Hull House Museum Jane Addams Day 2014
In 1931, Jane Addams became the first American woman to win the Nobel Peace Prize. In 2007, the State of Illinois set aside December 10 as a holiday to remember Addams’ lifelong commitment to peace and justice. Jane Addams and the Hull-House reformers worked alongside their migrant neighbors to create the conditions for peace to thrive. They passed critical legislation and influenced policy on public health and education, free speech, gender and racial justice, fair labor practices, immigrants’ rights, recreation and public space, and the arts.
A founder and president of the Women’s Peace Party, Addams empowered women across the U.S. – and eventually around the world – to demand an end to World War I. At a time when American women were not even permitted to vote, she spoke at The Hague and lobbied political leaders. The FBI maintained a file on Addams because of her local and international peacebuilding efforts and her lifelong commitment radically democratic and inclusive public space.
Community Dinner and Discussion
Lisa Junkin-Lopez is a public historian, educator and organizer who for six years has worked at the Jane Addams Hull-House Museum where she currently serves as Interim Director. Tonight she shares a Hull-House story of Care and Resistance.

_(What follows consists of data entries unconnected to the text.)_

Lemma ends_entries n d rest :
  below n rest -> ends_sequence n (tokens n (YDict d) ++ rest).
Proof.
  intros B. destruct d as [| e d].
  - cbn [tokens app]. destruct rest as [| [m t] rest]; [exact I |].
    destruct t; cbn in B |- *; lia.
  - destruct (tokens_dict_head n e d) as (k & v & ts & ->). cbn. lia.
Qed.

Lemma below_entries n d rest :
  below n rest -> below (n + 2) (tokens n (YDict d) ++ rest).
Proof.
  intros B. destruct d as [| e d].
  - cbn [tokens app]. destruct rest as [| [m t] rest]; [exact I |]. cbn in B |- *. lia.
  - destruct (tokens_dict_head n e d) as (k & v & ts & ->). cbn. lia.
Qed.

Lemma below_items n l rest :
  ends_sequence n rest -> below (n + 2) (tokens n (YList l) ++ rest).
Proof.
  intros B. destruct l as [| x l].
  - cbn [tokens app]. destruct rest as [| [m t] rest]; [exact I |].
    destruct t; cbn in B |- *; lia.
  - destruct (tokens_list_head n x l) as (v & ts & ->). cbn. lia.
Qed.

Lemma below_ends n rest : below n rest -> ends_sequence n rest.
Proof. destruct rest as [| [m t] rest]; [easy |]. destruct t; cbn; lia. Qed.

Lemma mapping_entries n d :
  Forall (fun e => parsed (snd e)) d ->
  well_keyed (YDict d) = true ->
  forall rest fuel,
    below n rest ->
    2 * length (tokens n (YDict d)) + 1 <= fuel ->
    Yaml.mapping fuel n (tokens n (YDict d) ++ rest) = Some (d, rest).
Proof.
  induction d as [| [k x] d IH]; intros Hd W rest fuel B F.
  - destruct fuel as [| fuel]; [lia |]. now apply mapping_end.
  - inversion Hd as [| ? ? Hx Hd']; subst. cbn [snd] in Hx.
    rewrite well_keyed_dict in W.
    apply andb_prop in W as [W Wd]. apply andb_prop in W as [Wk Wx].
    apply negb_true_iff in Wk.
    rewrite tokens_dict in F |- *.
    assert (Inl : forall fuel',
               2 * length (tokens n (YDict d)) + 1 <= fuel' ->
               Yaml.mapping (S fuel') n
                 (((n, Yaml.Entry k (Some x)) :: tokens n (YDict d)) ++ rest)
               = Some ((k, x) :: d, rest)).
    { intros fuel' F'. cbn [app]. rewrite mapping_inline by now apply closes_entries.
      rewrite (IH Hd' Wd rest fuel' B F'). now rewrite Wk. }
    destruct (Yaml.layout_of x) eqn:L.
    + destruct fuel as [| fuel]; [lia |]. apply Inl. cbn [length] in F. lia.
    + cbn [length] in F. rewrite length_app in F.
      destruct fuel as [| fuel]; [lia |].
      cbn [app]. rewrite <- app_assoc.
      destruct (layout_block x L) as [(y & l & ->) | (e & d2 & ->)]; cbn [is_list] in *.
      * destruct (tokens_list_head n y l) as (v & ts & E).
        rewrite E. cbn [app]. rewrite mapping_block by lia.
        change ((n, Yaml.Item v) :: ts ++ tokens n (YDict d) ++ rest)
          with (((n, Yaml.Item v) :: ts) ++ tokens n (YDict d) ++ rest).
        rewrite <- E.
        rewrite (Hx Wx n (tokens n (YDict d) ++ rest) fuel L) by
          (try lia; now apply ends_entries).
        rewrite (IH Hd' Wd rest fuel B) by lia. now rewrite Wk.
      * destruct (tokens_dict_head (n + 2) e d2) as (k2 & v & ts & E).
        rewrite E. cbn [app]. rewrite mapping_block by lia.
        change ((n + 2, Yaml.Entry k2 v) :: ts ++ tokens n (YDict d) ++ rest)
          with (((n + 2, Yaml.Entry k2 v) :: ts) ++ tokens n (YDict d) ++ rest).
        rewrite <- E.
        rewrite (Hx Wx (n + 2) (tokens n (YDict d) ++ rest) fuel L) by
          (try lia; now apply below_entries).
        rewrite (IH Hd' Wd rest fuel B) by lia. now rewrite Wk.
    + destruct fuel as [| fuel]; [lia |]. apply Inl. cbn [length] in F. lia.
Qed.

Lemma sequence_items n l :
  Forall parsed l ->
  well_keyed (YList l) = true ->
  forall rest fuel,
    ends_sequence n rest ->
    2 * length (tokens n (YList l)) + 1 <= fuel ->
    Yaml.sequence fuel n (tokens n (YList l) ++ rest) = Some (l, rest).
Proof.
  induction l as [| x l IH]; intros Hl W rest fuel B F.
  - destruct fuel as [| fuel]; [lia |]. now apply sequence_end.
  - inversion Hl as [| ? ? Hx Hl']; subst.
    rewrite well_keyed_list in W. apply andb_prop in W as [Wx Wl].
    rewrite tokens_list in F |- *.
    assert (Inl : forall fuel',
               2 * length (tokens n (YList l)) + 1 <= fuel' ->
               Yaml.sequence (S fuel') n
                 (((n, Yaml.Item (Some x)) :: tokens n (YList l)) ++ rest)
               = Some (x :: l, rest)).
    { intros fuel' F'. cbn [app]. rewrite sequence_inline by now apply closes_items.
      now rewrite (IH Hl' Wl rest fuel' B F'). }
    destruct (Yaml.layout_of x) eqn:L.
    + destruct fuel as [| fuel]; [lia |]. apply Inl. cbn [length] in F. lia.
    + cbn [length] in F. rewrite length_app in F.
      destruct fuel as [| fuel]; [lia |].
      cbn [app]. rewrite <- app_assoc.
      assert (B2 : below (n + 2) (tokens n (YList l) ++ rest))
        by now apply below_items.
      destruct (layout_block x L) as [(y & l2 & ->) | (e & d2 & ->)].
      * destruct (tokens_list_head (n + 2) y l2) as (v & ts & E).
        rewrite E. cbn [app]. rewrite sequence_block by lia.
        change ((n + 2, Yaml.Item v) :: ts ++ tokens n (YList l) ++ rest)
          with (((n + 2, Yaml.Item v) :: ts) ++ tokens n (YList l) ++ rest).
        rewrite <- E.
        rewrite (Hx Wx (n + 2) (tokens n (YList l) ++ rest) fuel L) by
          (try lia; now apply below_ends).
        now rewrite (IH Hl' Wl rest fuel B) by lia.
      * destruct (tokens_dict_head (n + 2) e d2) as (k2 & v & ts & E).
        rewrite E. cbn [app]. rewrite sequence_block by lia.
        change ((n + 2, Yaml.Entry k2 v) :: ts ++ tokens n (YList l) ++ rest)
          with (((n + 2, Yaml.Entry k2 v) :: ts) ++ tokens n (YList l) ++ rest).
        rewrite <- E.
        rewrite (Hx Wx (n + 2) (tokens n (YList l) ++ rest) fuel L) by
          (try lia; exact B2).
        now rewrite (IH Hl' Wl rest fuel B) by lia.
    + destruct fuel as [| fuel]; [lia |]. apply Inl. cbn [length] in F. lia.
Qed.

Lemma tokens_parsed v : parsed v.
Proof.
  induction v as [v S | l IH | d IH] using pyval_induction;
    intros W n rest fuel L F B.
  - destruct (layout_block v L) as [(y & l & ->) | (e & d & ->)]; discriminate S.
  - destruct (layout_block _ L) as [(y & l' & [= ->]) | (e & d & [=])].
    destruct fuel as [| fuel]; [lia |].
    destruct (tokens_list_head n y l') as (v & ts & E).
    rewrite E. cbn [app]. rewrite node_item.
    change ((n, Yaml.Item v) :: ts ++ rest) with (((n, Yaml.Item v) :: ts) ++ rest).
    rewrite <- E. now rewrite (sequence_items n _ IH W rest fuel B) by lia.
  - destruct (layout_block _ L) as [(y & l' & [=]) | (e & d' & [= ->])].
    destruct fuel as [| fuel]; [lia |].
    destruct (tokens_dict_head n e d') as (k & v & ts & E).
    rewrite E. cbn [app]. rewrite node_entry.
    change ((n, Yaml.Entry k v) :: ts ++ rest) with (((n, Yaml.Entry k v) :: ts) ++ rest).
    rewrite <- E. now rewrite (mapping_entries n _ IH W rest fuel B) by lia.
Qed.
Lemma occurrences_pos c (d : DataFrame) : c ∈ columns d -> 1 <= occurrences c d.
Proof.
  unfold columns, occurrences. induction d as [|[n s] d IH]; simpl.
  - by intros ?%elem_of_nil.
  - intros [->|Hin]%elem_of_cons.
    + rewrite filter_cons_True by done. simpl. lia.
    + rewrite filter_cons. case_decide; simpl; [lia | auto].
Qed.

Lemma occurrences_zero c (d : DataFrame) : c ∉ columns d -> occurrences c d = 0.
Proof.
  unfold columns, occurrences. induction d as [|[n s] d IH]; simpl; [done|].
  intros Hn. rewrite not_elem_of_cons in Hn. destruct Hn as [Hne Hn].
  rewrite filter_cons_False by (simpl; congruence). auto.
Qed.

Lemma occurrences_NoDup c (d : DataFrame) :
  NoDup (columns d) -> c ∈ columns d -> occurrences c d = 1.
Proof.
  unfold columns. induction d as [|[n s] d IH]; simpl.
  - by intros _ ?%elem_of_nil.
  - intros [Hn Hd]%NoDup_cons Hin. unfold occurrences in *.
    rewrite filter_cons. case_decide as Hc; simpl in Hc.
    + subst n. simpl. f_equal. by apply (occurrences_zero c d).
    + apply elem_of_cons in Hin as [->|Hin]; [done | auto].
Qed.

Lemma not_NoDup_occurrences (d : DataFrame) :
  ¬ NoDup (columns d) -> exists c, c ∈ columns d /\ 2 <= occurrences c d.
Proof.
  unfold columns. induction d as [|[n s] d IH]; simpl.
  - intros H. destruct H. constructor.
  - intros H. destruct (decide (n ∈ d.*1)) as [Hin|Hnin].
    + exists n. split; [left|].
      change ((n, s) :: d) with ([(n, s)] ++ d). rewrite occurrences_app.
      pose proof (occurrences_pos n d Hin).
      unfold occurrences at 1. simpl. rewrite filter_cons_True by done. simpl. lia.
    + destruct IH as (c & Hc & Hocc).
      { intros Hd. apply H. by constructor. }
      exists c. split; [by right|].
      change ((n, s) :: d) with ([(n, s)] ++ d). rewrite occurrences_app. lia.
Qed.
(** * Conversational SQL agent: the conversation pipeline and the upload helper

    A shallow embedding of [backend/agent.py] (the stages
    [identify_table_step], [generate_sql_step], [execute_sql_step]) and of
    [backend/upload_utils.py] ([upload_new_table] and its helpers), with the
    properties of the follow-up heuristics, of filter capture and of the
    row limit.

    Conventions.
    - A Python [str] is a Rocq [string]; a character is a code point in
      U+0000..U+00FF.  All literals of the program are ASCII.
    - The conversation state is a Python [dict]; it is a [gmap string pyval].
      A key can be absent, hold [None], or hold a string.
    - The stages mutate the dictionary in place and call the database and the
      language model.  They are written in a state-and-exception monad [Py]
      whose state survives a raised exception, as a mutated dictionary does.
      Every external call is recorded in a trace. *)

From Stdlib Require Import Ascii.
From stdpp Require Import gmap strings list pretty.

Local Open Scope Z_scope.

(** ** Python string methods *)

Module PyString.

Definition LF : string := String (Ascii.ascii_of_nat 10) "".

Definition code (c : ascii) : N := Ascii.N_of_ascii c.

(** [str.isspace] on one character, for code points below 256. *)
Definition isspace (c : ascii) : bool :=
  let n := code c in
  ((9 <=? n) && (n <=? 13) || (28 <=? n) && (n <=? 32)
   || (n =? 133) || (n =? 160))%N.

(** [str.lower] on one character: A-Z and the Latin-1 capitals. *)
Definition lower_char (c : ascii) : ascii :=
  let n := code c in
  if ((65 <=? n) && (n <=? 90)
      || (192 <=? n) && (n <=? 222) && negb (n =? 215))%N
  then Ascii.ascii_of_N (n + 32) else c.

(** [str.upper] on one character.  Three code points below 256 have an
    upper case outside this range or of two letters (U+00B5, U+00DF,
    U+00FF); they are left as they are.  The program only asks whether
    "WHERE" occurs in an upper-cased text, and none of the three maps to a
    letter of that word, so the answer is the same. *)
Definition upper_char (c : ascii) : ascii :=
  let n := code c in
  if ((97 <=? n) && (n <=? 122)
      || (224 <=? n) && (n <=? 254) && negb (n =? 247))%N
  then Ascii.ascii_of_N (n - 32) else c.

Fixpoint map_chars (f : ascii → ascii) (s : string) : string :=
  match s with
  | EmptyString => EmptyString
  | String c s' => String (f c) (map_chars f s')
  end.
(** * The computer opponent of the chess application

    A shallow embedding of the two move-selection engines of the repository,
    [src/lib/ai.ts] (module [Ai]) and [src/lib/chessAI.ts] (module [ChessAI]):
    the static evaluator [evaluateBoard], the alpha-beta search [minimax] and
    the driver [getBestMove].

    The rules engine ([chess.js]) is an external collaborator.  It is taken as
    an interface, [RulesEngine]; the [Chess] object both engines mutate is
    modelled as the current position together with the stack of positions
    that [undo] pops.  Code that calls [game.move] lives in a state-and-error
    monad: [None] stands for the exception [game.move] throws on a move that
    is not legal. *)

From Stdlib Require Import ZArith List String Bool Lia Permutation.
Import ListNotations.
Open Scope Z_scope.

(** ** Data of the rules engine *)

(** [Color] of chess.js: ['w'] and ['b']. *)
Inductive Color : Type := White | Black.

(** [PieceSymbol] of chess.js: ['p' | 'n' | 'b' | 'r' | 'q' | 'k']. *)
Inductive PieceSymbol : Type := Pawn | Knight | Bishop | Rook | Queen | King.

(** An occupied square of [game.board()]: [{ type, color }]. *)
Record Piece : Type := mkPiece { ptype : PieceSymbol; pcolor : Color }.

(** [game.board()]: rows from rank 8 (index 0) down to rank 1 (index 7), each
    row from file a (index 0) to file h; [None] is the [null] of an empty
    square. *)
Definition Board : Type := list (list (option Piece)).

Listen to a Hull-House story:
The Practice of Ethnic Genocide by the UIC Hull House Museum
Lisa Junkin Lopez”s invitation to the UIV stuent body excludes mention of the immigrant population that was the Hull Houe neighborhood beginning with its orifins in 1889. The first invitation sent out by Jane Addams and was written in Italian. Ms. Lopez excludes the immigrant population that was served by Hull House. Her invitation wrongly states that ”Jane Addams and the Hull-House reformers worked alongside their “migrant neighbors.” The late arriving migrant blacks and Mexicans were few and far between. They were never a significant part of the Hull House phenomenon.
The ethnic genocide being practiced by the caretakers of the Hull house museum comes in various forms. Some are blatant; some are hypocritical and some are insidious, as in the latest act of ethnic genocide, occurring on December 10, 2014, in celebration of Jane Addams Day, with Lisa Junkin-Lopez serving as interim director.
The immigrant population that arrived at the turn of the 20th century and remained through WWI, prohibition, the great depression, WWII, urban renewal and the UIC debacle remains non-existent. Very shortly the Greeks, Jews and Italians will disappear from the history and legacy of Jane Addams and the Jane Addams’ Hull House. “It will be as if we never were.”
Vincent Romano, Taylor Street Archives.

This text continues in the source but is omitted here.